The literal and metaphorical acceleration of Bmore, Jersey, and Philly club in recent years—both up the tempo scale and into the popular consciousness—has made it harder for genre practitioners to shock with raw force. Fortunately, a handful of artists have taken to the higher intensities and interpellated a range of other hardcore sounds into the mix. Philadelphia’s RaEazy works with hardstyle and drum & bass, working lithe rhythm and bass structures into Philly club’s already rapid provocations.

Sykors
“KCT KRL”

The map of Brazilian funk music charts an impossibly dense, variegated terrain of rhythmic, vocal, and compositional techniques, each tied to a particular local scene and set of historical-cultural developments. At present, the Brasília scene is overflowing with creativity, represented by artists like Sykors, rensgo, Tyrone, and kLebin de taguayork. Any of these artists’ releases from the past several months could slot into this column, but Sykors’s “KCT KRL” exemplifies the juxtaposed nature of the Brasília sound: at once blown-out in rave-y excellence and full of abrasive, silent corners.

Turkana
KAZI NI KAZI

One of the co-founders of record label and “nomadic femme dance machine” ANTI-MASS, Turkana has dazzled on a series of recents singles and mixes, showing off a jagged approach to sound design and a forceful rhythmic edge.

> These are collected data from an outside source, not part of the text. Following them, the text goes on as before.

(* ===== verification/BlockStore.v ===== *)
(** * The interface between the file system and its blocks

    [BlockStore] is what the file-system code of [bfs_core.cpp] uses of the
    layers below it: the block primitives [read_blk] and [write_blk] and the
    size of the cluster.  [BlockStoreLaws] is what it relies on.  [SecStore]
    discharges the laws for the encrypted, authenticated blocks; [MemStore] is
    a small executable model on which the file system can be evaluated. *)
From S2P Require Import Prelude Layout BlockLayer.

(** Blocks the file system may address: inside the cluster, outside the region
    of the security metadata. *)
Definition bs_valid (n b : Z) : Prop :=
  0 <= b < n /\ ~ (METADATA_REL_START_BLK_NUM <= b < DATA_REL_START_BLK_NUM n).

#[export] Instance bs_valid_dec n b : Decision (bs_valid n b).
Proof. unfold bs_valid. solve_decision. Defined.

Class BlockStore (B : Type) := {
  bs_read : Z -> M B bytes;
  (** the result is the caller's buffer after the call: its contents are
      encrypted in place *)
  bs_write : Z -> bytes -> op_flags -> M B bytes;
  bs_size : B -> Z
}.

Class BlockStoreLaws (B : Type) `{BlockStore B} := {
  bs_ok : B -> Prop;
  bs_has : B -> Z -> bytes -> Prop;
  bs_has_len s b d : bs_ok s -> bs_has s b d -> bs_valid (bs_size s) b /\ zlen d = BLK_SZ;
  bs_read_ok s b d :
    bs_ok s -> bs_has s b d ->
    exists s', bs_read b s = Ok d s' /\ bs_ok s' /\ bs_size s' = bs_size s /\
      forall b' d', bs_has s b' d' -> bs_has s' b' d';
  bs_write_ok s b d f :
    bs_ok s -> bs_valid (bs_size s) b -> zlen d = BLK_SZ ->
    exists c s', bs_write b d f s = Ok c s' /\ zlen c = BLK_SZ /\ bs_ok s' /\ bs_size s' = bs_size s /\
      bs_has s' b d /\ forall b' d', b' <> b -> bs_has s b' d' -> bs_has s' b' d'
}.

Section laws.
Context `{BlockStoreLaws B}.

(** A block holds at most one value. *)
Lemma bs_has_fun s b d d' : bs_ok s -> bs_has s b d -> bs_has s b d' -> d = d'.
Proof.
  intros Hs Hd Hd'. destruct (bs_read_ok s b d Hs Hd) as (s1&H1&_).
  destruct (bs_read_ok s b d' Hs Hd') as (s2&H2&_). congruence.
Qed.

(** ** Sequences of block operations against a map of blocks *)
Inductive bs_op := BRead (b : Z) | BWrite (b : Z) (d : bytes) (f : op_flags).

Definition bs_exec (o : bs_op) : M B (option bytes) :=
  match o with
  | BRead b => d ← bs_read b; mret (Some d)
  | BWrite b d f => bs_write b d f ;; mret None
  end.

Fixpoint bs_exec_all (os : list bs_op) : M B (list (option bytes)) :=
  match os with
  | [] => mret []
  | o :: os => r ← bs_exec o; rs ← bs_exec_all os; mret (r :: rs)
  end.

(** The specification: reads are lookups, writes insertions. *)
Fixpoint map_exec (os : list bs_op) (m : gmap Z bytes) : list (option bytes) * gmap Z bytes :=
  match os with
  | [] => ([], m)
  | BRead b :: os => let '(rs, m') := map_exec os m in (m !! b :: rs, m')
  | BWrite b d _ :: os => let '(rs, m') := map_exec os (<[b := d]> m) in (None :: rs, m')
  end.

(** Reads of blocks that hold something, writes of whole blocks. *)
Fixpoint ops_ok (n : Z) (os : list bs_op) (m : gmap Z bytes) : Prop :=
  match os with
  | [] => True
  | BRead b :: os => is_Some (m !! b) /\ ops_ok n os m
  | BWrite b d _ :: os => bs_valid n b /\ zlen d = BLK_SZ /\ ops_ok n os (<[b := d]> m)
  end.

Definition bs_rel (s : B) (m : gmap Z bytes) : Prop :=
  bs_ok s /\ map_Forall (fun b d => bs_has s b d) m.

Lemma bs_rel_read s b d m : bs_rel s m -> bs_has s b d ->
  exists s', bs_read b s = Ok d s' /\ bs_rel s' m /\ bs_size s' = bs_size s.
Proof.
  intros [Hs Hm] Hd. destruct (bs_read_ok s b d Hs Hd) as (s'&Hr&Hs'&Hn&Hf).
  exists s'. split_and!; [done|split; [done|]|done]. intros b' d' Hb'. apply Hf. by apply (Hm b' d').
Qed.

Lemma bs_rel_write s b d f m : bs_rel s m -> bs_valid (bs_size s) b -> zlen d = BLK_SZ ->
  exists c s', bs_write b d f s = Ok c s' /\ zlen c = BLK_SZ /\ bs_rel s' (<[b := d]> m) /\ bs_size s' = bs_size s.
Proof.
  intros [Hs Hm] Hv Hz. destruct (bs_write_ok s b d f Hs Hv Hz) as (c&s'&Hr&Hc&Hs'&Hn&Hh&Hf).
  exists c, s'. split_and!; [done|done|split; [done|]|done].
  intros b' d' Hb'. destruct (decide (b' = b)) as [->|Hne].
  - rewrite lookup_insert_eq in Hb'. by simplify_eq.
  - rewrite lookup_insert_ne in Hb' by done. apply Hf; [done|]. by apply (Hm b' d').
Qed.

Lemma bs_exec_all_spec os s m :
  bs_rel s m -> ops_ok (bs_size s) os m ->
  exists s', bs_exec_all os s = Ok (map_exec os m).1 s' /\ bs_rel s' (map_exec os m).2.
Proof.
  revert s m. induction os as [|[b|b d f] os IH]; intros s m Hrel Hok; cbn in *.
  - by exists s.
  - destruct Hok as [[d Hd] Hok]. destruct (bs_rel_read s b d m Hrel) as (s1&Hr&Hrel1&Hn).
    { destruct Hrel as [_ Hm]. by apply (Hm b d). }
    rewrite <-Hn in Hok. destruct (IH s1 m Hrel1 Hok) as (s'&Hr'&Hrel').
    exists s'. rewrite bind_assoc. mrun Hr. msteps. mrun Hr'. rewrite Hd.
    by destruct (map_exec os m).
  - destruct Hok as (Hv&Hz&Hok). destruct (bs_rel_write s b d f m Hrel Hv Hz) as (c&s1&Hr&_&Hrel1&Hn).
    rewrite <-Hn in Hok. destruct (IH s1 _ Hrel1 Hok) as (s'&Hr'&Hrel').
    exists s'. rewrite bind_assoc. mrun Hr. msteps. mrun Hr'.
    by destruct (map_exec os (<[b:=d]> m)).
Qed.

End laws.

(** ** A store in memory

    The buffer a write leaves behind is a scrambled one, as encryption in place
    leaves it. *)
Module MemStore.
Record t := mk { blocks : gmap Z bytes; nblocks : Z }.

Definition flip (x : Init.Byte.byte) : Init.Byte.byte :=
  default x (Stdlib.Strings.Byte.of_N (255 - Stdlib.Strings.Byte.to_N x)).

Lemma flip_flip x : flip (flip x) = x.
Proof. by destruct x. Qed.

Definition read (b : Z) : M t bytes := fun s =>
  match blocks s !! b with
  | Some d => Ok d s
  | None => Throw (BfsServerError "Failed reading block") s
  end.

Definition write (b : Z) (d : bytes) (f : op_flags) : M t bytes := fun s =>
  if decide (bs_valid (nblocks s) b)
  then Ok (flip <$> d) (mk (<[b := d]> (blocks s)) (nblocks s))
  else Throw (BfsServerError "Failed writing block") s.

#[export] Instance store : BlockStore t :=
  {| bs_read := read; bs_write := write; bs_size := nblocks |}.

#[export, refine] Instance laws : BlockStoreLaws t :=
  {| bs_ok s := map_Forall (fun b d => bs_valid (nblocks s) b /\ zlen d = BLK_SZ) (blocks s);
     bs_has s b d := blocks s !! b = Some d |}.
Proof.
  - intros s b d Hs Hd. by apply (Hs b d).
  - intros s b d Hs Hd. exists s. cbn. unfold read. by rewrite Hd.
  - intros s b d f Hs Hv Hz. cbn in *. unfold write. rewrite decide_True by done.
    do 2 eexists. split; [done|]. cbn. split_and!; [|..|done| |].
    + unfold zlen in *. by rewrite length_fmap.
    + by apply map_Forall_insert_2.
    + by rewrite lookup_insert_eq.
    + intros b' d' Hne Hd'. by rewrite lookup_insert_ne.
Defined.
End MemStore.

KAZI NI KAZI represents a different side of the South Sudanese producer’s repertoire, this time in collaboration with a group of vocalists based in the Kakuma Refugee Camp. Drawing on Gengetone, a populist genre of Kenyan hip-hop, MCs Mbogi Teams and LCF etch themselves gracefully into Turkana’s low-slung production, sonically linking displacement and cultural production as it takes new forms across and through borders.

twofold
Black Armor

Cheekily claimed as “reconstructed” club music, twofold reprises the architectural method of dancefloor production, assembling physical rhythms and textures into evermore complex configurations on Black Armor. Inspirations run from Jersey club to the Japanese gorge scene, but the Atlanta artist has already put their name to a distinct sound, heard loud and clear on abrasive workouts like “Active Form” and the hydraulic-clatter of “Extreme UV.” Wrought in a context of racialized police violence, climate disaster, and global health crisis, twofold projects Black Armor into the world, not as an object of artistic contemplation, but as a confrontation with complacency.